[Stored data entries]
----------------------------------------
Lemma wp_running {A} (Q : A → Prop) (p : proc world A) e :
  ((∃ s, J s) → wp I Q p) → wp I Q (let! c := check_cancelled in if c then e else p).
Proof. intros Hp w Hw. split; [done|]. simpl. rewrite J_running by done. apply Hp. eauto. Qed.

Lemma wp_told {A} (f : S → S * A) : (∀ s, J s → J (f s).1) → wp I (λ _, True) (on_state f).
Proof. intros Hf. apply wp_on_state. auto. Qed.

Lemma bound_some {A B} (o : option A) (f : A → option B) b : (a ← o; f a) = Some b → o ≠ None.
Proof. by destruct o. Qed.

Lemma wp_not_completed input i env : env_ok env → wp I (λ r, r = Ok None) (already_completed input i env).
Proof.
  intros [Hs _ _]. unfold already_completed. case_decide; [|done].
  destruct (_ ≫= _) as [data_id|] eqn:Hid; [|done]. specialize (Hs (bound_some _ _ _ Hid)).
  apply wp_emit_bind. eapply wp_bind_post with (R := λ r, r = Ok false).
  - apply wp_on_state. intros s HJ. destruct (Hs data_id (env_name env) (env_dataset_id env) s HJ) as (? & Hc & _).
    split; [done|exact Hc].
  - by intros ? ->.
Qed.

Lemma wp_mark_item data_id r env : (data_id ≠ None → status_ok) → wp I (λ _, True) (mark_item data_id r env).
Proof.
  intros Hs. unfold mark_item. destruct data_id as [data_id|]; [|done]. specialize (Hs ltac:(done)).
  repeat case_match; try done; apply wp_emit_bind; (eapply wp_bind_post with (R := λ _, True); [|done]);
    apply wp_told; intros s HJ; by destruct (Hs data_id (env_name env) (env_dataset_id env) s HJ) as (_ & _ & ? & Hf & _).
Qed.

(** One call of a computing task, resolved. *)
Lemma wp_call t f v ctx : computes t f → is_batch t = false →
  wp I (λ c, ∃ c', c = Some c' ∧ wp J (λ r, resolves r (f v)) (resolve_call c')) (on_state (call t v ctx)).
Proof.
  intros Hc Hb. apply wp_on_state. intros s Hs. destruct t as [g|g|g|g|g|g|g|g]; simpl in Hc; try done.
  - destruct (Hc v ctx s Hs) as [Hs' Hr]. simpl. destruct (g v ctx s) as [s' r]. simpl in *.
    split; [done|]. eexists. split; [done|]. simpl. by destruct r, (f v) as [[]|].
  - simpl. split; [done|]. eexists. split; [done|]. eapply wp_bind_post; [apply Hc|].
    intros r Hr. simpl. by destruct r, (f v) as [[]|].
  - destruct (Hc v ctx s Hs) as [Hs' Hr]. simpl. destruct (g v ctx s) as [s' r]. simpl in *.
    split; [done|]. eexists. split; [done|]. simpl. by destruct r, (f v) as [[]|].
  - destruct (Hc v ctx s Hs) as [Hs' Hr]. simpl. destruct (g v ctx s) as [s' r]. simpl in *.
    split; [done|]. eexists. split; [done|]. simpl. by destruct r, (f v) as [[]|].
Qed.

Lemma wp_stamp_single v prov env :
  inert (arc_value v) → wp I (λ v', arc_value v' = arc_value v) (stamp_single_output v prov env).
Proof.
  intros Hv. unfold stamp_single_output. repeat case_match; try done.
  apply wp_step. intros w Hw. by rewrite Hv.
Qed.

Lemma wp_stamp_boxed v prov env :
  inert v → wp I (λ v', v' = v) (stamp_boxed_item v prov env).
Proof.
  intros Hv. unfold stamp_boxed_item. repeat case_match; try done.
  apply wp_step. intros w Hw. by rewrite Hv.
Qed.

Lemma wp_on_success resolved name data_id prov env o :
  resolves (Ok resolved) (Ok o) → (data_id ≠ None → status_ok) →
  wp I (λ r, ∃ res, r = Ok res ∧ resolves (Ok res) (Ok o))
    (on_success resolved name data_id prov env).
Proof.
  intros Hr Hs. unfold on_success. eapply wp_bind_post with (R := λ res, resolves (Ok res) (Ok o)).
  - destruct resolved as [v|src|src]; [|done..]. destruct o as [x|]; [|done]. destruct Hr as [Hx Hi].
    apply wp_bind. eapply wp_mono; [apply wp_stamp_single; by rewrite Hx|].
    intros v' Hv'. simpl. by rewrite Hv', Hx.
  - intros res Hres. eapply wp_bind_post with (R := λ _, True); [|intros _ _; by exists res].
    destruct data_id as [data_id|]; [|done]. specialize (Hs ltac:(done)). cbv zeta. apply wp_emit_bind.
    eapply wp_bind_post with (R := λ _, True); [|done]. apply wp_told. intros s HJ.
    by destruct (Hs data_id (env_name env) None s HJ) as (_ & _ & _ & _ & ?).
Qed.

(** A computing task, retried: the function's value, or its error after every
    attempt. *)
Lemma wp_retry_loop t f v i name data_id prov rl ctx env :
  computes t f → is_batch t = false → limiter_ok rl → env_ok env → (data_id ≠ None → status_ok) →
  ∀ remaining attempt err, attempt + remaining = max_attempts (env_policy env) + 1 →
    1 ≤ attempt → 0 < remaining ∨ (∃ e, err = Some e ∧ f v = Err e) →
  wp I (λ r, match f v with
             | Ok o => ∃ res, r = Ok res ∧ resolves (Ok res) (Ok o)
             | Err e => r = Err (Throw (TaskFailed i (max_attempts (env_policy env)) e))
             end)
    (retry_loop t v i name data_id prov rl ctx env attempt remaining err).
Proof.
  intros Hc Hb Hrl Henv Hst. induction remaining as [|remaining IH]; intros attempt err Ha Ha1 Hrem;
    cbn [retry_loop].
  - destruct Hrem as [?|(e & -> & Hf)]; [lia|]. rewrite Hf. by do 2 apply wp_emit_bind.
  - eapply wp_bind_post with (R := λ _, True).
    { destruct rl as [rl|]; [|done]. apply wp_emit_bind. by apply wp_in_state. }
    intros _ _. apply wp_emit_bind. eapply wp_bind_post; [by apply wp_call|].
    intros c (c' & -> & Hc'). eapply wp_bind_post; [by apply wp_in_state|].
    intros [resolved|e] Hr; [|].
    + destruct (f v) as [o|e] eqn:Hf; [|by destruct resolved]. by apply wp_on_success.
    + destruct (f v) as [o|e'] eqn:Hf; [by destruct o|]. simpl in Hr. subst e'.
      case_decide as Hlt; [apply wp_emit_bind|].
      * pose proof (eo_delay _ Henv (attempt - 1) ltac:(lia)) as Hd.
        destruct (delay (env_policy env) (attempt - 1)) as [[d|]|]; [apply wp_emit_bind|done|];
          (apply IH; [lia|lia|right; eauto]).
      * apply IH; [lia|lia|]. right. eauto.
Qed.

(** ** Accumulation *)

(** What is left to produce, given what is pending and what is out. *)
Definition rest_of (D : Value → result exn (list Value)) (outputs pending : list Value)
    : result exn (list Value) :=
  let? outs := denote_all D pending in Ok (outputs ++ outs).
----------------------------------------
Task to carry out:
Give back all of the data above without any alteration.

Written reply:
Lemma wp_running {A} (Q : A → Prop) (p : proc world A) e :
  ((∃ s, J s) → wp I Q p) → wp I Q (let! c := check_cancelled in if c then e else p).
Proof. intros Hp w Hw. split; [done|]. simpl. rewrite J_running by done. apply Hp. eauto. Qed.

Lemma wp_told {A} (f : S → S * A) : (∀ s, J s → J (f s).1) → wp I (λ _, True) (on_state f).
Proof. intros Hf. apply wp_on_state. auto. Qed.

Lemma bound_some {A B} (o : option A) (f : A → option B) b : (a ← o; f a) = Some b → o ≠ None.
Proof. by destruct o. Qed.

Lemma wp_not_completed input i env : env_ok env → wp I (λ r, r = Ok None) (already_completed input i env).
Proof.
  intros [Hs _ _]. unfold already_completed. case_decide; [|done].
  destruct (_ ≫= _) as [data_id|] eqn:Hid; [|done]. specialize (Hs (bound_some _ _ _ Hid)).
  apply wp_emit_bind. eapply wp_bind_post with (R := λ r, r = Ok false).
  - apply wp_on_state. intros s HJ. destruct (Hs data_id (env_name env) (env_dataset_id env) s HJ) as (? & Hc & _).
    split; [done|exact Hc].
  - by intros ? ->.
Qed.

Lemma wp_mark_item data_id r env : (data_id ≠ None → status_ok) → wp I (λ _, True) (mark_item data_id r env).
Proof.
  intros Hs. unfold mark_item. destruct data_id as [data_id|]; [|done]. specialize (Hs ltac:(done)).
  repeat case_match; try done; apply wp_emit_bind; (eapply wp_bind_post with (R := λ _, True); [|done]);
    apply wp_told; intros s HJ; by destruct (Hs data_id (env_name env) (env_dataset_id env) s HJ) as (_ & _ & ? & Hf & _).
Qed.

(** One call of a computing task, resolved. *)
Lemma wp_call t f v ctx : computes t f → is_batch t = false →
  wp I (λ c, ∃ c', c = Some c' ∧ wp J (λ r, resolves r (f v)) (resolve_call c')) (on_state (call t v ctx)).
Proof.
  intros Hc Hb. apply wp_on_state. intros s Hs. destruct t as [g|g|g|g|g|g|g|g]; simpl in Hc; try done.
  - destruct (Hc v ctx s Hs) as [Hs' Hr]. simpl. destruct (g v ctx s) as [s' r]. simpl in *.
    split; [done|]. eexists. split; [done|]. simpl. by destruct r, (f v) as [[]|].
  - simpl. split; [done|]. eexists. split; [done|]. eapply wp_bind_post; [apply Hc|].
    intros r Hr. simpl. by destruct r, (f v) as [[]|].
  - destruct (Hc v ctx s Hs) as [Hs' Hr]. simpl. destruct (g v ctx s) as [s' r]. simpl in *.
    split; [done|]. eexists. split; [done|]. simpl. by destruct r, (f v) as [[]|].
  - destruct (Hc v ctx s Hs) as [Hs' Hr]. simpl. destruct (g v ctx s) as [s' r]. simpl in *.
    split; [done|]. eexists. split; [done|]. simpl. by destruct r, (f v) as [[]|].
Qed.

Lemma wp_stamp_single v prov env :
  inert (arc_value v) → wp I (λ v', arc_value v' = arc_value v) (stamp_single_output v prov env).
Proof.
  intros Hv. unfold stamp_single_output. repeat case_match; try done.
  apply wp_step. intros w Hw. by rewrite Hv.
Qed.

Lemma wp_stamp_boxed v prov env :
  inert v → wp I (λ v', v' = v) (stamp_boxed_item v prov env).
Proof.
  intros Hv. unfold stamp_boxed_item. repeat case_match; try done.
  apply wp_step. intros w Hw. by rewrite Hv.
Qed.

Lemma wp_on_success resolved name data_id prov env o :
  resolves (Ok resolved) (Ok o) → (data_id ≠ None → status_ok) →
  wp I (λ r, ∃ res, r = Ok res ∧ resolves (Ok res) (Ok o))
    (on_success resolved name data_id prov env).
Proof.
  intros Hr Hs. unfold on_success. eapply wp_bind_post with (R := λ res, resolves (Ok res) (Ok o)).
  - destruct resolved as [v|src|src]; [|done..]. destruct o as [x|]; [|done]. destruct Hr as [Hx Hi].
    apply wp_bind. eapply wp_mono; [apply wp_stamp_single; by rewrite Hx|].
    intros v' Hv'. simpl. by rewrite Hv', Hx.
  - intros res Hres. eapply wp_bind_post with (R := λ _, True); [|intros _ _; by exists res].
    destruct data_id as [data_id|]; [|done]. specialize (Hs ltac:(done)). cbv zeta. apply wp_emit_bind.
    eapply wp_bind_post with (R := λ _, True); [|done]. apply wp_told. intros s HJ.
    by destruct (Hs data_id (env_name env) None s HJ) as (_ & _ & _ & _ & ?).
Qed.

(** A computing task, retried: the function's value, or its error after every
    attempt. *)
Lemma wp_retry_loop t f v i name data_id prov rl ctx env :
  computes t f → is_batch t = false → limiter_ok rl → env_ok env → (data_id ≠ None → status_ok) →
  ∀ remaining attempt err, attempt + remaining = max_attempts (env_policy env) + 1 →
    1 ≤ attempt → 0 < remaining ∨ (∃ e, err = Some e ∧ f v = Err e) →
  wp I (λ r, match f v with
             | Ok o => ∃ res, r = Ok res ∧ resolves (Ok res) (Ok o)
             | Err e => r = Err (Throw (TaskFailed i (max_attempts (env_policy env)) e))
             end)
    (retry_loop t v i name data_id prov rl ctx env attempt remaining err).
Proof.
  intros Hc Hb Hrl Henv Hst. induction remaining as [|remaining IH]; intros attempt err Ha Ha1 Hrem;
    cbn [retry_loop].
  - destruct Hrem as [?|(e & -> & Hf)]; [lia|]. rewrite Hf. by do 2 apply wp_emit_bind.
  - eapply wp_bind_post with (R := λ _, True).
    { destruct rl as [rl|]; [|done]. apply wp_emit_bind. by apply wp_in_state. }
    intros _ _. apply wp_emit_bind. eapply wp_bind_post; [by apply wp_call|].
    intros c (c' & -> & Hc'). eapply wp_bind_post; [by apply wp_in_state|].
    intros [resolved|e] Hr; [|].
    + destruct (f v) as [o|e] eqn:Hf; [|by destruct resolved]. by apply wp_on_success.
    + destruct (f v) as [o|e'] eqn:Hf; [by destruct o|]. simpl in Hr. subst e'.
      case_decide as Hlt; [apply wp_emit_bind|].
      * pose proof (eo_delay _ Henv (attempt - 1) ltac:(lia)) as Hd.
        destruct (delay (env_policy env) (attempt - 1)) as [[d|]|]; [apply wp_emit_bind|done|];
          (apply IH; [lia|lia|right; eauto]).
      * apply IH; [lia|lia|]. right. eauto.
Qed.

(** ** Accumulation *)

(** What is left to produce, given what is pending and what is out. *)
Definition rest_of (D : Value → result exn (list Value)) (outputs pending : list Value)
    : result exn (list Value) :=
  let? outs := denote_all D pending in Ok (outputs ++ outs).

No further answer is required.